# Show us your Crossings



## Smokestack Lightning (Oct 31, 2010)

Just picked up this crossing. No working lights though


----------



## Smokestack Lightning (Oct 31, 2010)

Did a little work on it. I hate black plastic.


----------



## Big Ed (Jun 16, 2009)

It doesn't come with lights?
Or are they broken?

Put some LED's in them.


----------



## StarterTycoon (Dec 5, 2010)

Looks good, like the aged look you put on it, seems just right. Airbrushing?


----------



## Smokestack Lightning (Oct 31, 2010)

big ed said:


> It doesn't come with lights?
> Or are they broken?
> 
> Put some LED's in them.


Not broken. Just no lights. Putting lights in there seems like an exercise in frustration.


----------



## Smokestack Lightning (Oct 31, 2010)

StarterTycoon said:


> Looks good, like the aged look you put on it, seems just right. Airbrushing?

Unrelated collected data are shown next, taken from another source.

(** C3 (where the code departs from it).  The node's [modPriority] is the
    floored remainder of the final priority by [max_priority], hence in
    [[0, max_priority)], and -1 gives [max_priority - 1].  For every
    [int] priority other than [INT_MIN] the node's [isGlobalPriority]
    tells whether the absolute value of the priority reaches
    [max_priority].  At [INT_MIN] it does not: [abs] overflows, the flag
    is false although the absolute value exceeds [max_priority].  With
    [max_priority] = 100000, priority 150000 gives 50000 and true, also end
    to end for a masterlist entry of priority 150000; a masterlist entry
    of priority [INT_MIN] gives 16352 and false. *)
Theorem C3_priority_fields
        (Hpos : 0 < max_priority) (Hint : (max_priority ≤ int_max)%Z)
        (language : nat) (plugin : Plugin) (s : State) :
  let node := fst (plugin_node language plugin s) in
  let r := Priority (resolved language plugin s) in
  n_modPriority node = r `mod` max_priority
  ∧ 0 ≤ n_modPriority node < max_priority
  ∧ n_isGlobalPriority node = isGlobalPriority r
  ∧ ((int_min < r ≤ int_max)%Z →
     n_isGlobalPriority node = bool_decide (max_priority ≤ Z.abs r)%Z)
  ∧ (∀ r' : Z,
       modPriority r' = r' `mod` max_priority
       ∧ 0 ≤ modPriority r' < max_priority)
  ∧ (∀ r' : Z,
       (int_min < r' ≤ int_max)%Z →
       isGlobalPriority r' = bool_decide (max_priority ≤ Z.abs r')%Z)
  ∧ modPriority (-1) = max_priority - 1
  ∧ isGlobalPriority int_min = false
  ∧ bool_decide (max_priority ≤ Z.abs int_min)%Z = true
  ∧ modPriority (H := Demo.externals) 150000 = 50000
  ∧ isGlobalPriority (H := Demo.externals) 150000 = true
  ∧ map (fun n => (n_name n, n_modPriority n, n_isGlobalPriority n))
        (gn_plugins (fst (GetGameData (H := Demo.externals) Demo.start)))
    = [("a.esp", 50000, true); ("b.esp", 0, false)]
  ∧ map (fun n => (n_name n, n_modPriority n, n_isGlobalPriority n))
        (gn_plugins (fst (GetGameData (H := Demo.externals) Sample.least_priority)))
    = [("a.esp", 16352, false); ("b.esp", 0, false)].
Proof.
  intros node r.
  assert (Hmod : ∀ r' : Z,
             modPriority r' = r' `mod` max_priority
             ∧ 0 ≤ modPriority r' < max_priority).
  { intros r'. unfold modPriority, modulo.
    split; [done | by apply Z.mod_pos_bound]. }
  assert (Hflag : ∀ r' : Z,
             (int_min < r' ≤ int_max)%Z →
             isGlobalPriority r' = bool_decide (max_priority ≤ Z.abs r')%Z).
  { intros r' Hr'. unfold isGlobalPriority. rewrite int_abs_in_range by done.
    destruct (Z.leb_spec max_priority (Z.abs r')).
    - by rewrite bool_decide_eq_true_2 by lia.
    - by rewrite bool_decide_eq_false_2 by lia. }
  assert (Hnode : n_modPriority node = modPriority r
                  ∧ n_isGlobalPriority node = isGlobalPriority r).
  { subst node r. unfold resolved.
    pose proof (plugin_node_eq language plugin s) as Hp. cbn zeta in Hp.
    by rewrite Hp. }
  destruct Hnode as [-> ->]. destruct (Hmod r) as (? & ?).
  split; [done | split; [done | split; [done | split; [by apply Hflag |]]]].
  split; [exact Hmod | split; [exact Hflag |]].
  split.
  { unfold modPriority, modulo. symmetry.
    apply (Z.mod_unique_pos (-1) max_priority (-1) (max_priority - 1)); lia. }
  split.
  { unfold isGlobalPriority. change (int_abs int_min) with int_min.
    apply Z.leb_gt. unfold int_min. lia. }
  split.
  { apply bool_decide_eq_true_2. unfold int_min, int_max in *. lia. }
  repeat split; vm_compute; reflexivity.
Qed.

I use acrylic and powder for pretty much everything.


----------



## Big Ed (Jun 16, 2009)

Smokestack Lightning said:


> Not broken. Just no lights. Putting lights in there seems like an exercise in frustration.


Not for the T man he would fix them up with lights.:thumbsup:


----------



## StarterTycoon (Dec 5, 2010)

wow not airbrush huh.. looks pretty good.. I haven't even bought my first item yet (no train, or building) I'm patiently waiting


----------



## cabledawg (Nov 30, 2010)

That's the Bachmann one, right? When I was a kid, my cousin had one on his layout and we couldnt use his little steam engine over it or it'd hi-center and get stuck. That and the longer cars would hit that pressure plate weird and the gates would flip up n down as the cars went by. Actually kinda fun to watch.

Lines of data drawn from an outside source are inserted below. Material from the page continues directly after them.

(* ===== verification/Ustruct.v ===== *)
(** * Unified structures (ustruct.h, ustruct.c)

    [struct Udirent], [struct Ustat] and [struct Ustatvfs] are the platform
    independent forms of [dirent], [stat] and [statvfs] that travel on the wire.
    They are byte layouts; the platform's structures are records whose fields
    are integers of the widths Linux x86-64 gives them. *)

From S2P Require Import Prelude Layout.
Local Open Scope Z_scope.

(** ** The unified structures *)

Definition Udirent : cstruct :=
  [("d_ino", CInt false 8); ("d_off", CInt false 8); ("d_reclen", CInt false 2);
   ("d_type", CInt false 1); ("d_name", CBytes 256)].

Definition Ustat : cstruct :=
  [("st_dev", CInt false 8); ("st_ino", CInt false 8); ("st_mode", CInt false 4);
   ("st_nlink", CInt false 8); ("st_uid", CInt false 4); ("st_gid", CInt false 4);
   ("st_rdev", CInt false 8); ("st_size", CInt false 8);
   ("st_atim", CInt true 8); ("st_atimensec", CInt false 8);
   ("st_mtim", CInt true 8); ("st_mtimensec", CInt false 8);
   ("st_ctim", CInt true 8); ("st_ctimensec", CInt false 8)].

Definition Ustatvfs : cstruct :=
  [("f_bsize", CInt false 8); ("f_frsize", CInt false 8); ("f_blocks", CInt false 8);
   ("f_bfree", CInt false 8); ("f_bavail", CInt false 8); ("f_files", CInt false 8);
   ("f_ffree", CInt false 8); ("f_favail", CInt false 8); ("f_fsid", CInt false 8);
   ("f_flag", CInt false 8); ("f_namemax", CInt false 8)].

(** ** The platform's structures *)

Record stat : Type := Stat {
  st_dev : Z;        (* unsigned 64 *)
  st_ino : Z;        (* unsigned 64 *)
  st_mode : Z;       (* unsigned 32 *)
  st_nlink : Z;      (* unsigned 64 *)
  st_uid : Z;        (* unsigned 32 *)
  st_gid : Z;        (* unsigned 32 *)
  st_rdev : Z;       (* unsigned 64 *)
  st_size : Z;       (* signed 64 *)
  st_blksize : Z;    (* signed 64, not transmitted *)
  st_blocks : Z;     (* signed 64, not transmitted *)
  st_atim_sec : Z;   (* signed 64, as the next five *)
  st_atim_nsec : Z;
  st_mtim_sec : Z;
  st_mtim_nsec : Z;
  st_ctim_sec : Z;
  st_ctim_nsec : Z
}.

(** All fields unsigned 64. *)
Record statvfs : Type := Statvfs {
  f_bsize : Z; f_frsize : Z; f_blocks : Z; f_bfree : Z; f_bavail : Z; f_files : Z;
  f_ffree : Z; f_favail : Z; f_fsid : Z; f_flag : Z; f_namemax : Z
}.

Record dirent : Type := Dirent {
  d_ino : Z;             (* unsigned 64 *)
  d_off : Z;             (* signed 64 *)
  d_reclen : Z;          (* unsigned 16 *)
  d_type : Z;            (* unsigned 8 *)
  d_name : list byte     (* char[256] *)
}.

(** ** Conversions *)

Definition unify_stat (ustat : list byte) (st : stat) : list byte :=
  let u := setf Ustat "st_dev" (st_dev st) ustat in
  let u := setf Ustat "st_ino" (st_ino st) u in
  let u := setf Ustat "st_mode" (st_mode st) u in
  let u := setf Ustat "st_nlink" (st_nlink st) u in
  let u := setf Ustat "st_uid" (st_uid st) u in
  let u := setf Ustat "st_gid" (st_gid st) u in
  let u := setf Ustat "st_rdev" (st_rdev st) u in
  let u := setf Ustat "st_size" (st_size st) u in
  let u := setf Ustat "st_atim" (st_atim_sec st) u in
  let u := setf Ustat "st_atimensec" (st_atim_nsec st) u in
  let u := setf Ustat "st_mtim" (st_mtim_sec st) u in
  let u := setf Ustat "st_mtimensec" (st_mtim_nsec st) u in
  let u := setf Ustat "st_ctim" (st_ctim_sec st) u in
  setf Ustat "st_ctimensec" (st_ctim_nsec st) u.

Definition fall_stat (st : stat) (ustat : list byte) : stat := {|
  st_dev := u64 (getf Ustat "st_dev" ustat);
  st_ino := u64 (getf Ustat "st_ino" ustat);
  st_mode := u32 (getf Ustat "st_mode" ustat);
  st_nlink := u64 (getf Ustat "st_nlink" ustat);
  st_uid := u32 (getf Ustat "st_uid" ustat);
  st_gid := u32 (getf Ustat "st_gid" ustat);
  st_rdev := u64 (getf Ustat "st_rdev" ustat);
  st_size := s64 (getf Ustat "st_size" ustat);
  st_blksize := st_blksize st;
  st_blocks := st_blocks st;
  st_atim_sec := s64 (getf Ustat "st_atim" ustat);
  st_atim_nsec := s64 (getf Ustat "st_atimensec" ustat);
  st_mtim_sec := s64 (getf Ustat "st_mtim" ustat);
  st_mtim_nsec := s64 (getf Ustat "st_mtimensec" ustat);
  st_ctim_sec := s64 (getf Ustat "st_ctim" ustat);
  st_ctim_nsec := s64 (getf Ustat "st_ctimensec" ustat)
|}.

Definition unify_statvfs (uvfs : list byte) (vfs : statvfs) : list byte :=
  let u := setf Ustatvfs "f_bsize" (f_bsize vfs) uvfs in
  let u := setf Ustatvfs "f_frsize" (f_frsize vfs) u in
  let u := setf Ustatvfs "f_blocks" (f_blocks vfs) u in
  let u := setf Ustatvfs "f_bfree" (f_bfree vfs) u in
  let u := setf Ustatvfs "f_bavail" (f_bavail vfs) u in
  let u := setf Ustatvfs "f_files" (f_files vfs) u in
  let u := setf Ustatvfs "f_ffree" (f_ffree vfs) u in
  let u := setf Ustatvfs "f_favail" (f_favail vfs) u in
  let u := setf Ustatvfs "f_fsid" (f_fsid vfs) u in
  let u := setf Ustatvfs "f_flag" (f_flag vfs) u in
  setf Ustatvfs "f_namemax" (f_namemax vfs) u.

Definition fall_statvfs (uvfs : list byte) : statvfs := {|
  f_bsize := u64 (getf Ustatvfs "f_bsize" uvfs);
  f_frsize := u64 (getf Ustatvfs "f_frsize" uvfs);
  f_blocks := u64 (getf Ustatvfs "f_blocks" uvfs);
  f_bfree := u64 (getf Ustatvfs "f_bfree" uvfs);
  f_bavail := u64 (getf Ustatvfs "f_bavail" uvfs);
  f_files := u64 (getf Ustatvfs "f_files" uvfs);
  f_ffree := u64 (getf Ustatvfs "f_ffree" uvfs);
  f_favail := u64 (getf Ustatvfs "f_favail" uvfs);
  f_fsid := u64 (getf Ustatvfs "f_fsid" uvfs);
  f_flag := u64 (getf Ustatvfs "f_flag" uvfs);
  f_namemax := u64 (getf Ustatvfs "f_namemax" uvfs)
|}.

Definition unify_dirent (udir : list byte) (dir : dirent) : res (list byte) :=
  let u := setf Udirent "d_ino" (d_ino dir) udir in
  let u := setf Udirent "d_off" (d_off dir) u in
  let u := setf Udirent "d_reclen" (d_reclen dir) u in
  let u := setf Udirent "d_type" (d_type dir) u in
  memcpyf Udirent "d_name" (d_name dir) u.

Definition fall_dirent (udir : list byte) : dirent := {|
  d_ino := u64 (getf Udirent "d_ino" udir);
  d_off := s64 (getf Udirent "d_off" udir);
  d_reclen := u16 (getf Udirent "d_reclen" udir);
  d_type := u8 (getf Udirent "d_type" udir);
  d_name := getb Udirent "d_name" udir
|}.

(** ** Values of the platform's types *)

Definition in_u (w z : Z) : Prop := 0 <= z < 2 ^ w.
Definition in_s (w z : Z) : Prop := - 2 ^ (w - 1) <= z < 2 ^ (w - 1).

Definition stat_wf (st : stat) : Prop :=
  in_u 64 (st_dev st) /\ in_u 64 (st_ino st) /\ in_u 32 (st_mode st) /\
  in_u 64 (st_nlink st) /\ in_u 32 (st_uid st) /\ in_u 32 (st_gid st) /\
  in_u 64 (st_rdev st) /\ in_s 64 (st_size st) /\
  in_s 64 (st_atim_sec st) /\ in_s 64 (st_atim_nsec st) /\
  in_s 64 (st_mtim_sec st) /\ in_s 64 (st_mtim_nsec st) /\
  in_s 64 (st_ctim_sec st) /\ in_s 64 (st_ctim_nsec st).

Definition statvfs_wf (vfs : statvfs) : Prop :=
  Forall (in_u 64) [f_bsize vfs; f_frsize vfs; f_blocks vfs; f_bfree vfs;
    f_bavail vfs; f_files vfs; f_ffree vfs; f_favail vfs; f_fsid vfs; f_flag vfs;
    f_namemax vfs].

Definition dirent_wf (dir : dirent) : Prop :=
  in_u 64 (d_ino dir) /\ in_s 64 (d_off dir) /\ in_u 16 (d_reclen dir) /\
  in_u 8 (d_type dir) /\ blen (d_name dir) = 256.

(** ** Lemmas *)

Lemma sizeof_Ustat : sizeof Ustat = 104.
Proof. reflexivity. Qed.

Lemma sizeof_Ustatvfs : sizeof Ustatvfs = 88.
Proof. reflexivity. Qed.

Lemma sizeof_Udirent : sizeof Udirent = 280.
Proof. reflexivity. Qed.

(** A conversion to the width it comes from changes nothing. *)
Lemma wrap_s_u_s w z : 0 < w -> in_s w z -> swrap w (uwrap w z) = z.
Proof. intros ? ?. rewrite swrap_uwrap by lia. apply swrap_small; assumption. Qed.

Lemma wrap_s_s w z : 0 < w -> in_s w z -> swrap w (swrap w z) = z.
Proof. intros ? H. rewrite !(swrap_small w z) by assumption. done. Qed.

Lemma wrap_u_u w z : 0 <= w -> in_u w z -> uwrap w (uwrap w z) = z.
Proof. intros ? H. rewrite uwrap_uwrap by done. apply uwrap_small; assumption. Qed.

#[export] Hint Rewrite wrap_s_u_s wrap_s_s wrap_u_u using (first [assumption | lia]) : buf.

(** ** Round trips *)

(** A [struct stat] unified by the sender into any memory and recovered by the
    receiver keeps every transmitted field; block size and block count, which
    [Ustat] has no room for, stay as the receiver had them. *)
Lemma stat_roundtrip junk st0 st :
  stat_wf st -> blen junk = sizeof Ustat ->
  fall_stat st0 (unify_stat junk st) =
    Stat (st_dev st) (st_ino st) (st_mode st) (st_nlink st) (st_uid st) (st_gid st)
      (st_rdev st) (st_size st) (st_blksize st0) (st_blocks st0)
      (st_atim_sec st) (st_atim_nsec st) (st_mtim_sec st) (st_mtim_nsec st)
      (st_ctim_sec st) (st_ctim_nsec st).
Proof.
  intros (? & ? & ? & ? & ? & ? & ? & ? & ? & ? & ? & ? & ? & ?) Hj%fits_exact.
  unfold fall_stat, unify_stat. cbv zeta.
  f_equal; layout; by autorewrite with buf.
Qed.

(** The eleven fields of a [struct statvfs] survive unification and recovery. *)
Lemma statvfs_roundtrip junk vfs :
  statvfs_wf vfs -> blen junk = sizeof Ustatvfs ->
  fall_statvfs (unify_statvfs junk vfs) = vfs.
Proof.
  intros Hwf Hj%fits_exact. unfold statvfs_wf in Hwf.
  rewrite !Forall_cons_iff in Hwf. destruct_and! Hwf.
  trans (Statvfs (f_bsize vfs) (f_frsize vfs) (f_blocks vfs) (f_bfree vfs)
    (f_bavail vfs) (f_files vfs) (f_ffree vfs) (f_favail vfs) (f_fsid vfs)
    (f_flag vfs) (f_namemax vfs)); [|by destruct vfs].
  unfold fall_statvfs, unify_statvfs. cbv zeta. f_equal; layout; by autorewrite with buf.
Qed.

(** The fields of a unified directory entry. *)
Lemma unify_dirent_fields junk dir u :
  dirent_wf dir -> blen junk = sizeof Udirent -> unify_dirent junk dir = Ok u ->
  blen u = 280 /\ getf Udirent "d_ino" u = d_ino dir /\
  getf Udirent "d_off" u = u64 (d_off dir) /\ getf Udirent "d_reclen" u = d_reclen dir /\
  getf Udirent "d_type" u = d_type dir /\ getb Udirent "d_name" u = d_name dir.
Proof.
  intros (? & ? & ? & ? & Hn) Hj. pose proof (fits_exact _ _ Hj) as Hf.
  unfold unify_dirent. cbv zeta. set (v := setf _ _ _ _).
  assert (Hv : fits Udirent v) by (unfold v; fits).
  assert (Hlv : blen v = 280) by (unfold v; rewrite !blen_setf by fits; exact Hj).
  rewrite (memcpyf_ok Udirent v Hv "d_name" _ 19 256 eq_refl Hn). intros [= <-].
  rewrite !(getf_array Udirent v Hv _ "d_name" 19 256) by (done || lia).
  rewrite (getb_array Udirent v Hv "d_name" 19 256) by done.
  rewrite blen_bstore by (rewrite ?Hn, ?Hlv; lia).
  unfold v. split_and!; layout; (done || by apply uwrap_small).
Qed.

Lemma unify_dirent_ok junk dir :
  dirent_wf dir -> blen junk = sizeof Udirent -> exists u, unify_dirent junk dir = Ok u.
Proof.
  intros (_ & _ & _ & _ & Hn) Hj. pose proof (fits_exact _ _ Hj) as Hf.
  unfold unify_dirent. cbv zeta. set (v := setf _ _ _ _).
  assert (Hv : fits Udirent v) by (unfold v; fits).
  rewrite (memcpyf_ok Udirent v Hv "d_name" _ 19 256 eq_refl Hn). eauto.
Qed.

(** A directory entry survives unification and recovery, its 256 name bytes
    included. *)
Lemma dirent_roundtrip junk dir :
  dirent_wf dir -> blen junk = sizeof Udirent ->
  exists u, unify_dirent junk dir = Ok u /\ blen u = sizeof Udirent /\ fall_dirent u = dir.
Proof.
  intros Hwf Hj. destruct (unify_dirent_ok junk dir Hwf Hj) as [u E]. exists u.
  destruct (unify_dirent_fields junk dir u Hwf Hj E) as (Hl & E1 & E2 & E3 & E4 & E5).
  split_and!; [done|done|]. unfold fall_dirent. rewrite E1, E2, E3, E4, E5.
  destruct Hwf as (? & ? & ? & ? & _). autorewrite with buf. destruct dir. f_equal; by apply uwrap_small.
Qed.

(** Round trips.  Whatever the sender's memory held before, a [struct stat], a
    [struct statvfs] and a directory entry that are unified by the sender are
    recovered by the receiver: every field but the block size and the block count
    of [struct stat], which [Ustat] has no room for and which stay as the
    receiver had them, and all the 256 bytes of an entry's name. *)
Theorem ustruct_roundtrip ju jv jd st0 st vfs dir :
  stat_wf st -> statvfs_wf vfs -> dirent_wf dir ->
  blen ju = sizeof Ustat -> blen jv = sizeof Ustatvfs -> blen jd = sizeof Udirent ->
  fall_stat st0 (unify_stat ju st) =
    Stat (st_dev st) (st_ino st) (st_mode st) (st_nlink st) (st_uid st) (st_gid st)
      (st_rdev st) (st_size st) (st_blksize st0) (st_blocks st0)
      (st_atim_sec st) (st_atim_nsec st) (st_mtim_sec st) (st_mtim_nsec st)
      (st_ctim_sec st) (st_ctim_nsec st) /\
  fall_statvfs (unify_statvfs jv vfs) = vfs /\
  exists u, unify_dirent jd dir = Ok u /\ blen u = sizeof Udirent /\ fall_dirent u = dir.
Proof.
  intros. split_and!; [by apply stat_roundtrip|by apply statvfs_roundtrip|by apply dirent_roundtrip].
Qed.

(** ** Witness *)

Definition stat_ex : stat :=
  Stat 2049 42 33188 1 1000 1000 0 5 0 0 1600000000 7 1600000001 8 1600000002 9.

Definition statvfs_ex : statvfs := Statvfs 4096 4096 1000 500 400 100 50 50 7 0 255.

Lemma ustruct_roundtrip_witness :
  fall_stat stat_ex (unify_stat (zeros 104) stat_ex) = stat_ex /\
  fall_statvfs (unify_statvfs (zeros 88) statvfs_ex) = statvfs_ex /\
  exists u, unify_dirent (zeros 280) (Dirent 42 7 280 8 (zeros 256)) = Ok u /\
    blen u = sizeof Udirent /\ fall_dirent u = Dirent 42 7 280 8 (zeros 256).
Proof.
  apply (ustruct_roundtrip (zeros 104) (zeros 88) (zeros 280) stat_ex stat_ex statvfs_ex);
    [unfold stat_wf, in_u, in_s; cbn; lia| | |reflexivity|reflexivity|reflexivity].
  - unfold statvfs_wf, in_u. repeat constructor; cbn; lia.
  - unfold dirent_wf, in_u, in_s. split_and!; first [reflexivity | cbn; lia].
Defined.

I bet you could wire that up with lights pretty easily. Just drill/install some small LED's through the y-arms, snake the wires down the back of the signal post between the arms, then through a small drilled hole in the base. If I remember correctly, the side of the signal post facing towards the crossing should be clear of the arm mechanism. I think..........it's been awhile since I've had one torn apart.


----------



## Smokestack Lightning (Oct 31, 2010)

cabledawg said:


> That's the Bachmann one, right? When I was a kid, my cousin had one on his layout and we couldnt use his little steam engine over it or it'd hi-center and get stuck. That and the longer cars would hit that pressure plate weird and the gates would flip up n down as the cars went by. Actually kinda fun to watch.
> 
> I bet you could wire that up with lights pretty easily. Just drill/install some small LED's through the y-arms, snake the wires down the back of the signal post between the arms, then through a small drilled hole in the base. If I remember correctly, the side of the signal post facing towards the crossing should be clear of the arm mechanism. I think..........it's been awhile since I've had one torn apart.


It is the Bachmann crossing. I really hope I don't end up with the hanging up you speak of. There is room for wiring. Even if I did install lights. How could I get them to flash?


----------



## cabledawg (Nov 30, 2010)

Your's doesnt look as bowed up inthe middle as his, maybe Bachmann fixed the problem over the years. I think the problem with the little steamer was that it didnt have enough weight to push down the pressure plate and keep enough traction on the wheels.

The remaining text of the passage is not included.